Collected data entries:
━━━━━━━━━━
Definition RtcpPacketTypeSr : Z := 200.
Definition RtcpPacketTypeRr : Z := 201.
Definition RtcpPacketTypeApp : Z := 204.
Definition RtcpHeaderLength : Z := 4.
Definition RtcpVersion : Z := 2.

Record RtcpHeader := mkRtcpHeader {
  Version : Z;
  Padding : Z;
  CountOrFormat : Z;
  PacketType : Z;
  Length : Z;
}.

Record Sr := mkSr {
  SenderSsrc : Z;
  Msw : Z;
  Lsw : Z;
  Timestamp : Z;
  PktCnt : Z;
  OctetCnt : Z;
}.

Record Rr := mkRr {
  senderSsrc : Z;
  mediaSsrc : Z;
  fraction : Z;
  lost : Z;
  cycles : Z;
  extendedSeq : Z;
  jitter : Z;
  lsr : Z;
}.

(** [GetMiddleNtp] on 64-bit words *)
Definition GetMiddleNtp (s : Sr) : Z :=
  u32 (Z.shiftr (u64 (Z.shiftl (Z.lor (u64 (Z.shiftl (Msw s) 32)) (Lsw s)) 16)) 32).

Section Wire.
Context {B : Bele}.

Definition ParseRtcpHeader (b : list Z) : outcome RtcpHeader :=
  b0 ← go_index b 0;
  b1 ← go_index b 1;
  s ← go_from b 2; length ← BeUint16 s;
  Ret (mkRtcpHeader (Z.shiftr b0 6) (Z.land (Z.shiftr b0 5) 1) (Z.land b0 31) b1 length).

Definition ParseSr (b : list Z) : outcome Sr :=
  s ← go_from b 4; ssrc ← BeUint32 s;
  s ← go_from b 8; msw ← BeUint32 s;
  s ← go_from b 12; lsw ← BeUint32 s;
  s ← go_from b 16; ts ← BeUint32 s;
  s ← go_from b 20; pkts ← BeUint32 s;
  s ← go_from b 24; octets ← BeUint32 s;
  Ret (mkSr ssrc msw lsw ts pkts octets).

Definition rtcp_PackTo (r : RtcpHeader) (out : list Z) : outcome (list Z) :=
  out ← go_set out 0
    (Z.lor (Z.lor (u8 (Z.shiftl (Version r) 6)) (u8 (Z.shiftl (Padding r) 5))) (CountOrFormat r));
  out ← go_set out 1 (PacketType r);
  go_upd_from out 2 (BePutUint16 (Length r)).

Definition lenInWords : Z := 8.

Definition rr_Pack (r : Rr) : outcome (list Z) :=
  let b := go_make (lenInWords * 4) in
  b ← rtcp_PackTo (mkRtcpHeader RtcpVersion 0 1 RtcpPacketTypeRr (lenInWords - 1)) b;
  b ← go_upd_from b 4 (BePutUint32 (senderSsrc r));
  b ← go_upd_from b 8 (BePutUint32 (mediaSsrc r));
  b ← go_set b 12 (fraction r);
  b ← go_upd_from b 13 (BePutUint24 (Z.shiftr (lost r) 8));
  b ← go_upd_from b 16 (BePutUint16 (cycles r));
  b ← go_upd_from b 18 (BePutUint32 (extendedSeq r));
  b ← go_upd_from b 20 (BePutUint32 (jitter r));
  b ← go_upd_from b 24 (BePutUint32 (lsr r));
  go_upd_from b 28 (BePutUint32 0).
End Wire.

(** ** The statistics *)

Record RrProducer := mkProducer {
  p_senderSsrc : Z;
  p_mediaSsrc : Z;
  p_clockRate : Z;
  p_maxSeq : Z;
  p_baseSeq : Z;
  p_cycles : Z;
  p_received : Z;
  p_extendedSeq : Z;
  p_transit : Z;
  p_jitter : Z;
  p_expectedPrior : Z;
  p_receivedPrior : Z;
}.

Definition NewRrProducer (clockRate : Z) : RrProducer :=
  mkProducer 0 0 clockRate (-1) (-1) 0 0 0 (-1) 0 0 0.

Definition FeedRtpPacket (r : RrProducer) (seq : Z) : RrProducer :=
  let received := u32 (p_received r + 1) in
  let baseSeq := if p_baseSeq r =? -1 then seq else p_baseSeq r in
  let '(maxSeq, cycles) :=
    if p_maxSeq r =? -1 then (seq, p_cycles r)
    else if CompareSeq seq (u16 (p_maxSeq r)) >? 0 then
      (seq, if seq <? u16 (p_maxSeq r) then u32 (p_cycles r + 1) else p_cycles r)
    else (p_maxSeq r, p_cycles r) in
  mkProducer (p_senderSsrc r) (p_mediaSsrc r) (p_clockRate r) maxSeq baseSeq cycles received
    (Z.lor (u32 (Z.shiftl cycles 16)) (u32 maxSeq))
    (p_transit r) (p_jitter r) (p_expectedPrior r) (p_receivedPrior r).

Definition getJitter (r : RrProducer) : Z := Z.shiftr (p_jitter r) 4.

Definition updateJitter (r : RrProducer) (arrival timestamp : Z) : RrProducer :=
  let set_tj t j := mkProducer (p_senderSsrc r) (p_mediaSsrc r) (p_clockRate r) (p_maxSeq r)
    (p_baseSeq r) (p_cycles r) (p_received r) (p_extendedSeq r) t j (p_expectedPrior r)
    (p_receivedPrior r) in
  let transit := i64 (arrival * Z.quot (p_clockRate r) 1000 - timestamp) in
  if p_transit r =? -1 then set_tj transit (p_jitter r)
  else
    let d := i64 (transit - p_transit r) in
    let d := if d <? 0 then i64 (- d) else d in
    set_tj (p_transit r)
      (u32 (p_jitter r + u32 d - Z.shiftr (u32 (p_jitter r + 8)) 4)).

(** The fields of the report [Produce] builds, and the state it leaves. *)
Definition produce_report (r : RrProducer) (lsr : Z) : Rr * RrProducer :=
  let expected := u32 (p_extendedSeq r - u32 (p_baseSeq r) + 1) in
  let lost := if expected <? p_received r then 0 else u32 (expected - p_received r) in
  let expectedInterval := u32 (expected - p_expectedPrior r) in
  let receivedInterval := u32 (p_received r - p_receivedPrior r) in
  let lostInterval := u32 (expectedInterval - receivedInterval) in
  let fraction :=
    if (expectedInterval =? 0) || (lostInterval <=? 0) then 0
    else u8 (u32 (Z.shiftl lostInterval 8) / expectedInterval) in
  (mkRr (p_senderSsrc r) (p_mediaSsrc r) fraction lost (u16 (p_cycles r)) (p_extendedSeq r)
     (getJitter r) lsr,
   mkProducer (p_senderSsrc r) (p_mediaSsrc r) (p_clockRate r) (p_maxSeq r) (p_baseSeq r)
     (p_cycles r) (p_received r) (p_extendedSeq r) (p_transit r) (p_jitter r) expected (p_received r)).

Definition Produce {B : Bele} (r : RrProducer) (lsr : Z) : outcome (option (list Z) * RrProducer) :=
  if p_baseSeq r =? -1 then Ret (None, r)
  else
    let '(rr, r) := produce_report r lsr in
    b ← rr_Pack rr;
    Ret (Some b, r).

(** ** NTP time (ntp.go), on 64-bit words *)

Definition ntpOffset : Z := 2208988800.
Definition Ntp2UnixNano (v : Z) : Z :=
  let msw := Z.shiftr v 32 in
  let lsw := Z.land v 4294967295 in
  u64 (u64 ((msw - ntpOffset) * 1000000000) + Z.shiftr (u64 (lsw * 1000000000)) 32).
Definition MswLsw2Ntp (msw lsw : Z) : Z := Z.lor (u64 (Z.shiftl msw 32)) lsw.
Definition MswLsw2UnixNano (msw lsw : Z) : Z := Ntp2UnixNano (MswLsw2Ntp msw lsw).

(** ** Facts *)

Definition rtcp_header_ok (h : RtcpHeader) : Prop :=
  0 ≤ Version h < 4 ∧ 0 ≤ Padding h < 2 ∧ 0 ≤ CountOrFormat h < 32 ∧ is_u8 (PacketType h) ∧
  is_u16 (Length h).

Definition rtcp_first_byte (v p c : Z) : Z :=
  Z.lor (Z.lor (u8 (Z.shiftl v 6)) (u8 (Z.shiftl p 5))) c.

Lemma rtcp_first_byte_fields v p c :
  0 ≤ v < 4 → 0 ≤ p < 2 → 0 ≤ c < 32 →
  let b := rtcp_first_byte v p c in
  Z.shiftr b 6 = v ∧ Z.land (Z.shiftr b 5) 1 = p ∧ Z.land b 31 = c.
Proof.
  intros Hv Hp Hc. cbv zeta.
  pose (P := λ v p c, let b := rtcp_first_byte v p c in
    (Z.shiftr b 6 =? v) && (Z.land (Z.shiftr b 5) 1 =? p) && (Z.land b 31 =? c)).
  assert (H : P v p c = true).
  { revert c Hc. apply (for_range_spec 32). revert p Hp.
    apply (for_range_spec 2 (λ p, for_range 32 (P v p))). revert v Hv.
    apply (for_range_spec 4 (λ v, for_range 2 (λ p, for_range 32 (P v p)))).
    vm_compute. reflexivity. }
  unfold P in H. cbv zeta in H. lia.
Qed.

Definition rtcp_header_bytes (h : RtcpHeader) : list Z :=
  [rtcp_first_byte (Version h) (Padding h) (CountOrFormat h); PacketType h] ++ be_bytes 2 (Length h).

(** Shifting a word left by [n] and adding a value below [2^n]. *)
Lemma lor_shift a b n : 0 ≤ n → 0 ≤ b < 2 ^ n → Z.lor (Z.shiftl a n) b = a * 2 ^ n + b.
Proof. intros. rewrite Z.shiftl_mul_pow2 by done. by apply lor_disjoint. Qed.

Lemma GetMiddleNtp_arith s :
  is_u32 (Msw s) → is_u32 (Lsw s) → GetMiddleNtp s = (Msw s mod 65536) * 65536 + Lsw s / 65536.
Proof.
  intros Hm Hl. unfold GetMiddleNtp.
  assert (E : u64 (Z.shiftl (Msw s) 32) = Z.shiftl (Msw s) 32).
  { rewrite Z.shiftl_mul_pow2 by lia. change (2 ^ 32) with 4294967296. unfold u64. apply Z.mod_small. lia. }
  rewrite E, lor_shift by (lia || (change (2 ^ 32) with 4294967296; lia)).
  rewrite Z.shiftl_mul_pow2, Z.shiftr_div_pow2 by lia.
  change (2 ^ 32) with 4294967296. change (2 ^ 16) with 65536. unfold u64, u32. zdm.
Qed.

Section WireFacts.
Context {B : Bele} {HB : BeleLaws B}.

Lemma rtcp_PackTo_spec h out :
  4 ≤ len out → rtcp_header_ok h → rtcp_PackTo h out = Ret (rtcp_header_bytes h ++ drop 4 out).
Proof.
  intros Hl (_ & _ & _ & _ & Hlen). do 4 (destruct out as [|? out]; [simpl in Hl; lia|]).
  unfold rtcp_PackTo. repeat go_write.
  rewrite BePutUint16_Ret by (done || len_lia). cbn [drop]. by repeat go_write.
Qed.

(** The report on the wire. *)
Definition rr_wire (r : Rr) : list Z :=
  [129; 201; 0; 7] ++ be_bytes 4 (senderSsrc r) ++ be_bytes 4 (mediaSsrc r) ++ [fraction r] ++
  be_bytes 3 (lost r / 256) ++ be_bytes 2 (cycles r) ++ be_bytes 2 (extendedSeq r / 65536) ++
  be_bytes 4 (jitter r) ++ be_bytes 4 (lsr r) ++ be_bytes 4 0.

Definition rr_ok (r : Rr) : Prop :=
  is_u32 (senderSsrc r) ∧ is_u32 (mediaSsrc r) ∧ is_u8 (fraction r) ∧ is_u32 (lost r) ∧
  is_u16 (cycles r) ∧ is_u32 (extendedSeq r) ∧ is_u32 (jitter r) ∧ is_u32 (lsr r).

(** Writing a number over fresh bytes. *)
Lemma put_fresh n f v pre m :
  writes n (be_bytes n) f → 0 ≤ v < 256 ^ Z.of_nat n → Z.of_nat n ≤ m →
  go_upd_from (pre ++ go_make m) (len pre) (f v) = Ret (pre ++ be_bytes n v ++ go_make (m - Z.of_nat n)).
Proof.
  intros Hf Hv Hm. apply go_upd_from_app; [done|].
  replace (go_make m) with (go_make (Z.of_nat n) ++ go_make (m - Z.of_nat n)).
  - apply Hf; [rewrite length_go_make; lia|done].
  - rewrite <- go_make_add by lia. f_equal. lia.
Qed.

Lemma be_bytes_4_split v : is_u32 v → be_bytes 4 v = be_bytes 2 (v / 65536) ++ be_bytes 2 v.
Proof.
  intros Hv. rewrite !be_bytes_S. change (be_bytes 0 v) with (@nil Z).
  change (be_bytes 0 (v / 65536)) with (@nil Z). cbn [app].
  change (256 ^ Z.of_nat 3) with 16777216. change (256 ^ Z.of_nat 2) with 65536.
  change (256 ^ Z.of_nat 1) with 256. change (256 ^ Z.of_nat 0) with 1.
  rewrite !Z.div_div by lia. by rewrite !Z.div_1_r.
Qed.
━━━━━━━━━━
ACTIVITY:
Reproduce word for word the lines of the records above, beginning at the first and ending with the line where "Definition GetMiddleNtp (s" appears, and nothing past it.

RESULT OF THIS TASK:
Definition RtcpPacketTypeSr : Z := 200.
Definition RtcpPacketTypeRr : Z := 201.
Definition RtcpPacketTypeApp : Z := 204.
Definition RtcpHeaderLength : Z := 4.
Definition RtcpVersion : Z := 2.

Record RtcpHeader := mkRtcpHeader {
  Version : Z;
  Padding : Z;
  CountOrFormat : Z;
  PacketType : Z;
  Length : Z;
}.

Record Sr := mkSr {
  SenderSsrc : Z;
  Msw : Z;
  Lsw : Z;
  Timestamp : Z;
  PktCnt : Z;
  OctetCnt : Z;
}.

Record Rr := mkRr {
  senderSsrc : Z;
  mediaSsrc : Z;
  fraction : Z;
  lost : Z;
  cycles : Z;
  extendedSeq : Z;
  jitter : Z;
  lsr : Z;
}.

(** [GetMiddleNtp] on 64-bit words *)
Definition GetMiddleNtp (s : Sr) : Z :=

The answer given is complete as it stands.